(** The values of the Go types: integers of the declared width, IP slices of
    the declared length, an address that is in the form [DecodeAddress]
    builds (a bare IPv4 address, a bare IPv6 address that is not an IPv4 one
    in disguise, or another family with its number in front and a total
    length that is not that of an IP address), and a time in the 136-year
    window around 1968 that RFC 6733 can express. *)
Definition canonical_address (a : bytes) : Prop :=
  len a = 4 \/
  (len a = 16 /\ take 12 a <> v4InV6Prefix) \/
  (3 <= len a /\ len a <> 4 /\ len a <> 16 /\
   be_get (take 2 a) ∉ [0; 1; 2; 65535]).

Definition time_window (t : Z) : Prop :=
  2 ^ 31 - rfc868offset <= t < 2 ^ 31 + rfc2030offset.

Definition wf_value (v : Value) : Prop :=
  match v with
  | VAddress a => canonical_address a
  | VEnumerated n | VInteger32 n => i32 n
  | VInteger64 n => i64 n
  | VUnsigned32 n | VFloat32 n => u32 n
  | VUnsigned64 n | VFloat64 n => u64 n
  | VIPv4 ip => len ip = 4
  | VIPv6 ip => len ip = 16
  | VTime t => time_window t
  | VTimePtr _ => False
  | _ => True
  end.

(** A value whose type has an entry in [Decoder]. *)
Definition decodable (v : Value) : Prop :=
  match v with VQoSFilterRule _ | VIPv6 _ => False | _ => True end.

Lemma DecodeInteger32_Serialize n : i32 n -> DecodeInteger32 (Integer32_Serialize n) = Ok (VInteger32 n).
Proof.
  intros Hn. unfold Integer32_Serialize. rewrite DecodeInteger32_eq. rewrite be_put_len. cbn.
  rewrite be_get_put4 by apply to_u32_u32. by rewrite to_i32_u32.
Qed.
Lemma DecodeInteger64_Serialize n : i64 n -> DecodeInteger64 (Integer64_Serialize n) = Ok (VInteger64 n).
Proof.
  intros Hn. unfold Integer64_Serialize. rewrite DecodeInteger64_eq. rewrite be_put_len. cbn.
  rewrite be_get_put8 by apply to_u64_u64. by rewrite to_i64_u64.
Qed.
Lemma DecodeUnsigned32_Serialize n : u32 n -> DecodeUnsigned32 (Unsigned32_Serialize n) = Ok (VUnsigned32 n).
Proof.
  intros Hn. unfold Unsigned32_Serialize. rewrite DecodeUnsigned32_eq. rewrite be_put_len. cbn.
  by rewrite be_get_put4.
Qed.
Lemma DecodeUnsigned64_Serialize n : u64 n -> DecodeUnsigned64 (Unsigned64_Serialize n) = Ok (VUnsigned64 n).
Proof.
  intros Hn. unfold Unsigned64_Serialize. rewrite DecodeUnsigned64_eq. rewrite be_put_len. cbn.
  by rewrite be_get_put8.
Qed.
Lemma DecodeEnumerated_Serialize n : i32 n -> DecodeEnumerated (Enumerated_Serialize n) = Ok (VEnumerated n).
Proof.
  intros Hn. unfold DecodeEnumerated, Enumerated_Serialize.
  by rewrite DecodeInteger32_Serialize.
Qed.

Lemma take_12_v4 ip4 : take 12 (v4InV6Prefix ++ ip4) = v4InV6Prefix.
Proof. done. Qed.

Lemma DecodeAddress_Serialize a :
  canonical_address a -> DecodeAddress (Address_Serialize a) = Ok (VAddress a).
Proof.
  unfold Address_Serialize. intros Hc.
  destruct (To4_cases a) as [[-> H]|[(ip4 & -> & H & -> & H4)|[-> H]]].
  - rewrite DecodeAddress_eq. rewrite len_app. change (len [_; _]) with 2.
    rewrite (proj2 (Z.ltb_ge _ _)) by lia. cbn -[len]. rewrite drop_0. by rewrite H.
  - exfalso. destruct Hc as [Hc|[[_ Hc]|(_ & _ & Hc & _)]]; [lia|by apply Hc|lia].
  - destruct Hc as [Hc|[[Hc _]|(H3 & Hn4 & Hn16 & Hf)]]; [lia| |].
    + unfold To16. rewrite (proj2 (Z.eqb_neq _ _) H), Hc. cbn [Z.eqb Pos.eqb].
      replace (take 16 a) with a by (symmetry; apply take_ge; unfold len in Hc; lia).
      rewrite DecodeAddress_eq. rewrite len_app, Hc. change (len [_; _]) with 2.
      cbn -[len]. rewrite drop_0. by rewrite Hc.
    + unfold To16. rewrite (proj2 (Z.eqb_neq _ _) Hn4), (proj2 (Z.eqb_neq _ _) Hn16).
      rewrite DecodeAddress_eq. cbv zeta. rewrite (proj2 (Z.ltb_ge _ _)) by lia.
      assert (forall z, z ∈ [0; 1; 2; 65535] -> (be_get (take 2 a) =? z) = false) as Hz.
      { intros z Hz. apply Z.eqb_neq. intros Heq. apply Hf. by rewrite Heq. }
      rewrite !Hz by set_solver. done.
Qed.

Lemma head_be_put4 w : head (be_put 4 w) = Some (Zbyte (Z.shiftr w 24)).
Proof. done. Qed.

(** The top bit of the first byte tells the two RFC 6733 epochs apart. *)
Lemma be_put4_top_bit w :
  u32 w -> Z.shiftr (byteZ (default Byte.x00 (head (be_put 4 w)))) 7 = w / 2 ^ 31.
Proof.
  intros Hw. rewrite head_be_put4. cbn [from_option id]. rewrite byteZ_Zbyte.
  rewrite !Z.shiftr_div_pow2 by lia. unfold u32 in Hw.
  rewrite (Z.mod_small (w / 2 ^ 24)) by (split; [apply Z.div_pos|apply Z.div_lt_upper_bound]; lia).
  by rewrite Z.div_div by lia.
Qed.

Lemma DecodeTime_Serialize t : time_window t -> DecodeTime (Time_Serialize t) = Ok (VTime t).
Proof.
  rewrite DecodeTime_eq. unfold time_window, Time_Serialize, rfc868offset, rfc2030offset.
  intros Ht. rewrite be_put_len. cbn [Z.of_nat Pos.of_succ_nat Pos.succ Z.eqb Pos.eqb negb].
  rewrite be_put4_top_bit by apply to_u32_u32.
  rewrite be_get_put4 by apply to_u32_u32.
  set (w := to_u32 (to_u32 t + 2208988800)).
  assert (w = (t + 2208988800) mod 2 ^ 32) as Hw
    by (unfold w, to_u32; by rewrite Zplus_mod_idemp_l).
  destruct (decide (t + 2208988800 < 2 ^ 32)) as [Hlt|Hge].
  - rewrite Z.mod_small in Hw by lia.
    assert (w / 2 ^ 31 = 1) as -> by (rewrite Hw; symmetry; apply Z.div_unique with (t + 2208988800 - 2 ^ 31); lia).
    cbn [Z.eqb]. rewrite to_i64_id by (unfold i64; lia). do 2 f_equal. lia.
  - assert (w = t + 2208988800 - 2 ^ 32) as Hw'
      by (rewrite Hw; symmetry; apply Z.mod_unique with 1; lia).
    assert (w / 2 ^ 31 = 0) as -> by (apply Z.div_small; lia).
    cbn [Z.eqb]. rewrite to_i64_id by (unfold i64; lia). do 2 f_equal. lia.
Qed.

Create Rewrite HintDb codec.
#[export] Hint Rewrite DecodeInteger32_Serialize DecodeInteger64_Serialize
  DecodeUnsigned32_Serialize DecodeUnsigned64_Serialize DecodeEnumerated_Serialize
  DecodeAddress_Serialize DecodeTime_Serialize using done : codec.

Lemma Decode_TypeOf_Serialize v :
  wf_value v -> decodable v -> Decode (TypeOf v) (Serialize v) = Ok v.
Proof.
  destruct v as [s|a|s|s|n|n|n|g|s|ip|ip|n|n|s|s|t|t|s|n|n]; intros Hwf Hd; try done.
  - by apply DecodeAddress_Serialize.
  - by apply DecodeEnumerated_Serialize.
  - change (DecodeFloat32 (Float32_Serialize n) = Ok (VFloat32 n)).
    unfold Float32_Serialize. rewrite DecodeFloat32_eq. rewrite be_put_len. cbn -[be_get].
    by rewrite be_get_put4.
  - change (DecodeFloat64 (Float64_Serialize n) = Ok (VFloat64 n)).
    unfold Float64_Serialize. rewrite DecodeFloat64_eq. rewrite be_put_len. cbn -[be_get].
    by rewrite be_get_put8.
  - change (DecodeIPv4 (IPv4_Serialize ip) = Ok (VIPv4 ip)). cbn in Hwf.
    unfold IPv4_Serialize, To4, DecodeIPv4. rewrite Hwf. cbn -[len]. by rewrite Hwf.
  - by apply DecodeInteger32_Serialize.
  - by apply DecodeInteger64_Serialize.
  - by apply DecodeTime_Serialize.
  - by apply DecodeUnsigned32_Serialize.
  - by apply DecodeUnsigned64_Serialize.
Qed.

(** Lengths of serialised values.  An [IPv4] or [IPv6] of another length
    than its type's is sent as it is, so [Len] needs the type's length. *)
Definition len_ok (v : Value) : Prop :=
  match v with
  | VIPv4 ip => len ip = 4 \/ To4 ip <> None
  | VIPv6 ip => To16 ip <> None
  | _ => len (Serialize v) < 2 ^ 62
  end.

Lemma Address_Len_Serialize a : len (Address_Serialize a) = Address_Len a.
Proof.
  unfold Address_Serialize, Address_Len.
  destruct (To4_cases a) as [[-> H]|[(ip4 & -> & _)|[-> H]]];
    [rewrite len_app; change (len [_; _]) with 2; lia..|].
  unfold To16. rewrite (proj2 (Z.eqb_neq _ _) H).
  destruct (Z.eqb_spec (len a) 16) as [H'|H']; [|done].
  rewrite len_app, take_ge by (unfold len in H'; lia).
  change (len [_; _]) with 2. lia.
Qed.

•••

Your objective
Please write out, exactly as they appear above, only the lines in the stretch from the line with "in disguise, or" through the line with "Definition time_window (t".

Solution
    in disguise, or another family with its number in front and a total
    length that is not that of an IP address), and a time in the 136-year
    window around 1968 that RFC 6733 can express. *)
Definition canonical_address (a : bytes) : Prop :=
  len a = 4 \/
  (len a = 16 /\ take 12 a <> v4InV6Prefix) \/
  (3 <= len a /\ len a <> 4 /\ len a <> 16 /\
   be_get (take 2 a) ∉ [0; 1; 2; 65535]).

Definition time_window (t : Z) : Prop :=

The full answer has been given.